Your instructions >> Write out, word for word, every line from the one where "Fixpoint find_empty (l" occurs to the final line of the entries, and nothing beyond them.

[Opening Provided data section]

Definition hl_header_zero : host_link_header_t := mkHlHeader 0 0 0 0 0 0 0 0 0.
Definition frame_zero : host_link_frame_t := mkFrame hl_header_zero None 0 false.

Record async_slot_t : Type := mkAsync {
  as_used : bool;
  as_id : Z;
  as_cmd : Z;
  as_started_ms : Z;
  as_user : nat
}.
Definition async_zero : async_slot_t := mkAsync false 0 0 0 0.

Inductive parse_state_t : Type := PS_SYNC0 | PS_SYNC1 | PS_HDR | PS_PAYLOAD.

(** What the outside world decides: whether the next allocations and the next
    transmissions fail, the millisecond tick, and, for each wait on a semaphore
    and each point where the polling task can be preempted, how much time goes
    by and the bytes the receiving task feeds meanwhile. *)
Record env_t : Type := mkHlEnv {
  malloc_fails : list bool;
  send_fails : list bool;
  hl_tick : Z;
  waits : list (Z * list Z);
  preempts : list (Z * list Z)
}.

(** What the application and the transport see: the completion of an
    asynchronous request (with the buffer the application becomes the owner of)
    and the bytes handed to the transport. *)
Inductive event : Type :=
| EvDone (user : nat) (err : host_link_err_t) (data : option ptr) (len : Z)
| EvSend (bytes : list Z).

Record hl : Type := mkHl {
  ready : bool;
  next_frame_id : Z;
  parse_state : parse_state_t;
  parse_got : Z;
  hdr_raw : list Z;
  pend_hdr : host_link_header_t;
  pend_payload : option ptr;
  pend_pay_need : Z;
  notify_slot : list host_link_frame_t;
  ack_slot : list host_link_frame_t;
  ack_tick : list Z;
  async_slot : list async_slot_t;
  heap : gmap ptr (list Z);
  env : env_t;
  log : list event
}.

Definition set_ready (v : bool) (r : hl) : hl :=
  mkHl v (next_frame_id r) (parse_state r) (parse_got r) (hdr_raw r) (pend_hdr r) (pend_payload r) (pend_pay_need r) (notify_slot r) (ack_slot r) (ack_tick r) (async_slot r) (heap r) (env r) (log r).
Definition set_next_frame_id (v : Z) (r : hl) : hl :=
  mkHl (ready r) v (parse_state r) (parse_got r) (hdr_raw r) (pend_hdr r) (pend_payload r) (pend_pay_need r) (notify_slot r) (ack_slot r) (ack_tick r) (async_slot r) (heap r) (env r) (log r).
Definition set_parse_state (v : parse_state_t) (r : hl) : hl :=
  mkHl (ready r) (next_frame_id r) v (parse_got r) (hdr_raw r) (pend_hdr r) (pend_payload r) (pend_pay_need r) (notify_slot r) (ack_slot r) (ack_tick r) (async_slot r) (heap r) (env r) (log r).
Definition set_parse_got (v : Z) (r : hl) : hl :=
  mkHl (ready r) (next_frame_id r) (parse_state r) v (hdr_raw r) (pend_hdr r) (pend_payload r) (pend_pay_need r) (notify_slot r) (ack_slot r) (ack_tick r) (async_slot r) (heap r) (env r) (log r).
Definition set_hdr_raw (v : list Z) (r : hl) : hl :=
  mkHl (ready r) (next_frame_id r) (parse_state r) (parse_got r) v (pend_hdr r) (pend_payload r) (pend_pay_need r) (notify_slot r) (ack_slot r) (ack_tick r) (async_slot r) (heap r) (env r) (log r).
Definition set_pend_hdr (v : host_link_header_t) (r : hl) : hl :=
  mkHl (ready r) (next_frame_id r) (parse_state r) (parse_got r) (hdr_raw r) v (pend_payload r) (pend_pay_need r) (notify_slot r) (ack_slot r) (ack_tick r) (async_slot r) (heap r) (env r) (log r).
Definition set_pend_payload (v : option ptr) (r : hl) : hl :=
  mkHl (ready r) (next_frame_id r) (parse_state r) (parse_got r) (hdr_raw r) (pend_hdr r) v (pend_pay_need r) (notify_slot r) (ack_slot r) (ack_tick r) (async_slot r) (heap r) (env r) (log r).
Definition set_pend_pay_need (v : Z) (r : hl) : hl :=
  mkHl (ready r) (next_frame_id r) (parse_state r) (parse_got r) (hdr_raw r) (pend_hdr r) (pend_payload r) v (notify_slot r) (ack_slot r) (ack_tick r) (async_slot r) (heap r) (env r) (log r).
Definition set_notify_slot (v : list host_link_frame_t) (r : hl) : hl :=
  mkHl (ready r) (next_frame_id r) (parse_state r) (parse_got r) (hdr_raw r) (pend_hdr r) (pend_payload r) (pend_pay_need r) v (ack_slot r) (ack_tick r) (async_slot r) (heap r) (env r) (log r).
Definition set_ack_slot (v : list host_link_frame_t) (r : hl) : hl :=
  mkHl (ready r) (next_frame_id r) (parse_state r) (parse_got r) (hdr_raw r) (pend_hdr r) (pend_payload r) (pend_pay_need r) (notify_slot r) v (ack_tick r) (async_slot r) (heap r) (env r) (log r).
Definition set_ack_tick (v : list Z) (r : hl) : hl :=
  mkHl (ready r) (next_frame_id r) (parse_state r) (parse_got r) (hdr_raw r) (pend_hdr r) (pend_payload r) (pend_pay_need r) (notify_slot r) (ack_slot r) v (async_slot r) (heap r) (env r) (log r).
Definition set_async_slot (v : list async_slot_t) (r : hl) : hl :=
  mkHl (ready r) (next_frame_id r) (parse_state r) (parse_got r) (hdr_raw r) (pend_hdr r) (pend_payload r) (pend_pay_need r) (notify_slot r) (ack_slot r) (ack_tick r) v (heap r) (env r) (log r).
Definition set_heap (v : gmap ptr (list Z)) (r : hl) : hl :=
  mkHl (ready r) (next_frame_id r) (parse_state r) (parse_got r) (hdr_raw r) (pend_hdr r) (pend_payload r) (pend_pay_need r) (notify_slot r) (ack_slot r) (ack_tick r) (async_slot r) v (env r) (log r).
Definition set_env (v : env_t) (r : hl) : hl :=
  mkHl (ready r) (next_frame_id r) (parse_state r) (parse_got r) (hdr_raw r) (pend_hdr r) (pend_payload r) (pend_pay_need r) (notify_slot r) (ack_slot r) (ack_tick r) (async_slot r) (heap r) v (log r).
Definition set_log (v : list event) (r : hl) : hl :=
  mkHl (ready r) (next_frame_id r) (parse_state r) (parse_got r) (hdr_raw r) (pend_hdr r) (pend_payload r) (pend_pay_need r) (notify_slot r) (ack_slot r) (ack_tick r) (async_slot r) (heap r) (env r) v.

(** ** The port *)
Definition host_link_port_tick_ms : M hl Z := gets (fun h => hl_tick (env h)).

Definition host_link_port_tick_diff_ms (start_ms now_ms : Z) : Z :=
  if start_ms <=? now_ms then now_ms - start_ms
  else u32 (4294967295 - start_ms + now_ms + 1).

(** A block of [n] bytes, with what the memory happened to hold (zeroes). *)
Definition host_link_port_malloc (n : Z) : M hl (option ptr) :=
  e ← gets env;
  let take_env := modify (fun h => set_env (mkHlEnv (tail (malloc_fails e)) (send_fails e)
                                              (hl_tick e) (waits e) (preempts e)) h) in
  match malloc_fails e with
  | true :: _ => take_env;; mret None
  | _ =>
      take_env;;
      h ← get;
      let p := fresh (dom (heap h)) in
      modify (fun h => set_heap (<[p := replicate (Z.to_nat n) 0]> (heap h)) h);;
      mret (Some p)
  end.

(** Freeing null does nothing; freeing a block twice is undefined. *)
Definition host_link_port_free (p : option ptr) : M hl unit :=
  match p with
  | None => mret tt
  | Some a =>
      m ← gets heap;
      match m !! a with
      | None => undef
      | Some _ => modify (fun h => set_heap (delete a (heap h)) h)
      end
  end.

(** The contents of a block; a store of [b] at [i]. *)
Definition load (p : ptr) : M hl (list Z) :=
  m ← gets heap;
  match m !! p with None => undef | Some l => mret l end.
Definition store (p : ptr) (l : list Z) : M hl unit :=
  m ← gets heap;
  match m !! p with
  | None => undef
  | Some old => if (length old =? length l)%nat
                then modify (fun h => set_heap (<[p := l]> (heap h)) h) else undef
  end.

Definition emit (e : event) : M hl unit := modify (fun h => set_log (log h ++ [e]) h).

(** ** CRC *)
Definition hl_crc_bit (crc : Z) : Z :=
  if Z.testbit crc 15 then u16 (Z.lxor (Z.shiftl crc 1) 4129) else u16 (Z.shiftl crc 1).
Definition hl_crc_byte (crc b : Z) : Z := Nat.iter 8 hl_crc_bit (Z.lxor crc (Z.shiftl b 8)).
Definition host_link_crc16 (l : list Z) : Z := foldl hl_crc_byte 65535 l.
#[global] Arguments host_link_crc16 : simpl never.

Definition hdr_crc_ok (h : host_link_header_t) : host_link_err_t :=
  if host_link_crc16 (enc_hl_body h) =? hl_hdr_crc h then HOST_LINK_OK else HOST_LINK_ERR_CRC.

Definition payload_crc_ok (pay : list Z) (expect_crc : Z) : host_link_err_t :=
  if host_link_crc16 pay =? expect_crc then HOST_LINK_OK else HOST_LINK_ERR_CRC.

(** ** Slots *)
Definition parse_reset : M hl unit :=
  modify (fun h => set_parse_got 0 (set_parse_state PS_SYNC0 h));;
  p ← gets pend_payload;
  match p with
  | None => mret tt
  | Some _ => host_link_port_free p;; modify (set_pend_payload None)
  end;;
  modify (fun h => set_hdr_raw (replicate HOST_LINK_HEADER_WIRE_LEN 0) (set_pend_pay_need 0 h)).

(** First slot that is not in use. *)
Fixpoint find_empty (l : list host_link_frame_t) : option nat :=
  match l with
  | [] => None
  | f :: l' => if negb (fr_is_valid f) then Some 0%nat else S <$> find_empty l'
  end.
Definition find_empty_notify (h : hl) : option nat := find_empty (notify_slot h).
Definition find_empty_ack (h : hl) : option nat := find_empty (ack_slot h).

[Closing Provided data section]

Answer box >>
Fixpoint find_empty (l : list host_link_frame_t) : option nat :=
  match l with
  | [] => None
  | f :: l' => if negb (fr_is_valid f) then Some 0%nat else S <$> find_empty l'
  end.
Definition find_empty_notify (h : hl) : option nat := find_empty (notify_slot h).
Definition find_empty_ack (h : hl) : option nat := find_empty (ack_slot h).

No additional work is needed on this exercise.